**TASK REQUIREMENTS**.
Make an exact copy of all the entries shown below.

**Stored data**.
.....
Lemma two_in_filter {A} (P : A -> Prop) `{forall x, Decision (P x)} (l : list A) x y :
  x <> y -> x ∈ l -> y ∈ l -> P x -> P y -> (length (filter P l) <= 1)%nat -> False.
Proof.
  intros Hne Hx Hy Px Py Hl. assert (x ∈ filter P l) as Hx' by (by apply list_elem_of_filter).
  assert (y ∈ filter P l) as Hy' by (by apply list_elem_of_filter).
  destruct (filter P l) as [|a [|b l']]; [by apply elem_of_nil in Hx'| |cbn in Hl; lia].
  apply list_elem_of_singleton in Hx', Hy'. congruence.
Qed.

Lemma elem_of_suffix {A} (a b : list A) x : a `suffix_of` b -> x ∈ a -> x ∈ b.
Proof. intros [k ->] Hx. apply elem_of_app. by right. Qed.

(** C15. One execution per token.  In every interleaving of arrivals, cap
    checks, waits, commits, abandons and sweeps, for a token that no request
    abandoned and no sweep evicted: at most one request has executed with the
    token's guard; once the token has its entry, no request that arrives
    later executes outside the guard (as a full cache lets it); so once one
    request has executed with the guard, no request that arrives later
    executes at all.  And a sweep evicts only entries that nobody holds and
    that were completed a time-to-live ago. *)
Theorem one_execution_per_token (m m' : machine) (evs : list event) (token : string) :
  reachable max_entries ttl m -> run max_entries ttl evs m = Some m' -> token ∉ abandoned m' -> token ∉ evicted m' ->
  (length (guarded token m') <= 1)%nat /\
  (forall x, x ∈ executions m' -> x_token x = token -> requests m !! x_id x = None ->
     (is_Some (inner m !! token) -> x_guarded x = true) /\ guarded token m = []) /\
  (forall now m2 t i, step max_entries ttl (Sweep now) m' = Some m2 -> inner m' !! t = Some i -> inner m2 !! t = None ->
     exists s d, slots m' !! i = Some s /\ s_held s = false /\ s_state s = Done d /\ ttl <= now - completed_at d).
Proof.
  intros Hr Hrun Hta Hte. assert (reachable max_entries ttl m') as Hr' by (by eapply run_reachable).
  destruct (machine_once _ Hr' token Hta Hte) as [Hone _]. split; [done|]. split; [|by apply sweep_evicts_expired, machine_inv].
  intros x Hx Ht Hnew. destruct (run_keeps evs m m' (x_id x) token Hr Hrun Hta Hte) as [Hsuf Hlate].
  assert (x ∉ executions m) as Hxm by (intros Hin; destruct (executions_known _ Hr x Hin); congruence).
  assert (is_Some (inner m !! token) -> x_guarded x = true) as Hg.
  { intros Hin. apply Hlate; [|done|done|done]. split; [done|]. split; [congruence|]. intros y Hy Hid _.
    destruct (executions_known _ Hr y Hy). congruence. }
  split; [done|]. destruct (guarded token m) as [|y l] eqn:Eg; [done|exfalso].
  assert (y ∈ guarded token m) as Hy by (rewrite Eg; by left).
  assert (x_guarded x = true) as Hxg.
  { apply Hg. destruct (run_history evs m m' Hrun). destruct (machine_once _ Hr token) as [_ (i & s & -> & _)]; [set_solver..|congruence|done]. }
  apply list_elem_of_filter in Hy as [Hyt Hym].
  apply (two_in_filter (fun x => x_token x = token /\ x_guarded x = true) (executions m') x y); auto; [congruence|].
  by eapply elem_of_suffix.
Qed.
.....
**RESPONSE**.
Lemma two_in_filter {A} (P : A -> Prop) `{forall x, Decision (P x)} (l : list A) x y :
  x <> y -> x ∈ l -> y ∈ l -> P x -> P y -> (length (filter P l) <= 1)%nat -> False.
Proof.
  intros Hne Hx Hy Px Py Hl. assert (x ∈ filter P l) as Hx' by (by apply list_elem_of_filter).
  assert (y ∈ filter P l) as Hy' by (by apply list_elem_of_filter).
  destruct (filter P l) as [|a [|b l']]; [by apply elem_of_nil in Hx'| |cbn in Hl; lia].
  apply list_elem_of_singleton in Hx', Hy'. congruence.
Qed.

Lemma elem_of_suffix {A} (a b : list A) x : a `suffix_of` b -> x ∈ a -> x ∈ b.
Proof. intros [k ->] Hx. apply elem_of_app. by right. Qed.

(** C15. One execution per token.  In every interleaving of arrivals, cap
    checks, waits, commits, abandons and sweeps, for a token that no request
    abandoned and no sweep evicted: at most one request has executed with the
    token's guard; once the token has its entry, no request that arrives
    later executes outside the guard (as a full cache lets it); so once one
    request has executed with the guard, no request that arrives later
    executes at all.  And a sweep evicts only entries that nobody holds and
    that were completed a time-to-live ago. *)
Theorem one_execution_per_token (m m' : machine) (evs : list event) (token : string) :
  reachable max_entries ttl m -> run max_entries ttl evs m = Some m' -> token ∉ abandoned m' -> token ∉ evicted m' ->
  (length (guarded token m') <= 1)%nat /\
  (forall x, x ∈ executions m' -> x_token x = token -> requests m !! x_id x = None ->
     (is_Some (inner m !! token) -> x_guarded x = true) /\ guarded token m = []) /\
  (forall now m2 t i, step max_entries ttl (Sweep now) m' = Some m2 -> inner m' !! t = Some i -> inner m2 !! t = None ->
     exists s d, slots m' !! i = Some s /\ s_held s = false /\ s_state s = Done d /\ ttl <= now - completed_at d).
Proof.
  intros Hr Hrun Hta Hte. assert (reachable max_entries ttl m') as Hr' by (by eapply run_reachable).
  destruct (machine_once _ Hr' token Hta Hte) as [Hone _]. split; [done|]. split; [|by apply sweep_evicts_expired, machine_inv].
  intros x Hx Ht Hnew. destruct (run_keeps evs m m' (x_id x) token Hr Hrun Hta Hte) as [Hsuf Hlate].
  assert (x ∉ executions m) as Hxm by (intros Hin; destruct (executions_known _ Hr x Hin); congruence).
  assert (is_Some (inner m !! token) -> x_guarded x = true) as Hg.
  { intros Hin. apply Hlate; [|done|done|done]. split; [done|]. split; [congruence|]. intros y Hy Hid _.
    destruct (executions_known _ Hr y Hy). congruence. }
  split; [done|]. destruct (guarded token m) as [|y l] eqn:Eg; [done|exfalso].
  assert (y ∈ guarded token m) as Hy by (rewrite Eg; by left).
  assert (x_guarded x = true) as Hxg.
  { apply Hg. destruct (run_history evs m m' Hrun). destruct (machine_once _ Hr token) as [_ (i & s & -> & _)]; [set_solver..|congruence|done]. }
  apply list_elem_of_filter in Hy as [Hyt Hym].
  apply (two_in_filter (fun x => x_token x = token /\ x_guarded x = true) (executions m') x y); auto; [congruence|].
  by eapply elem_of_suffix.
Qed.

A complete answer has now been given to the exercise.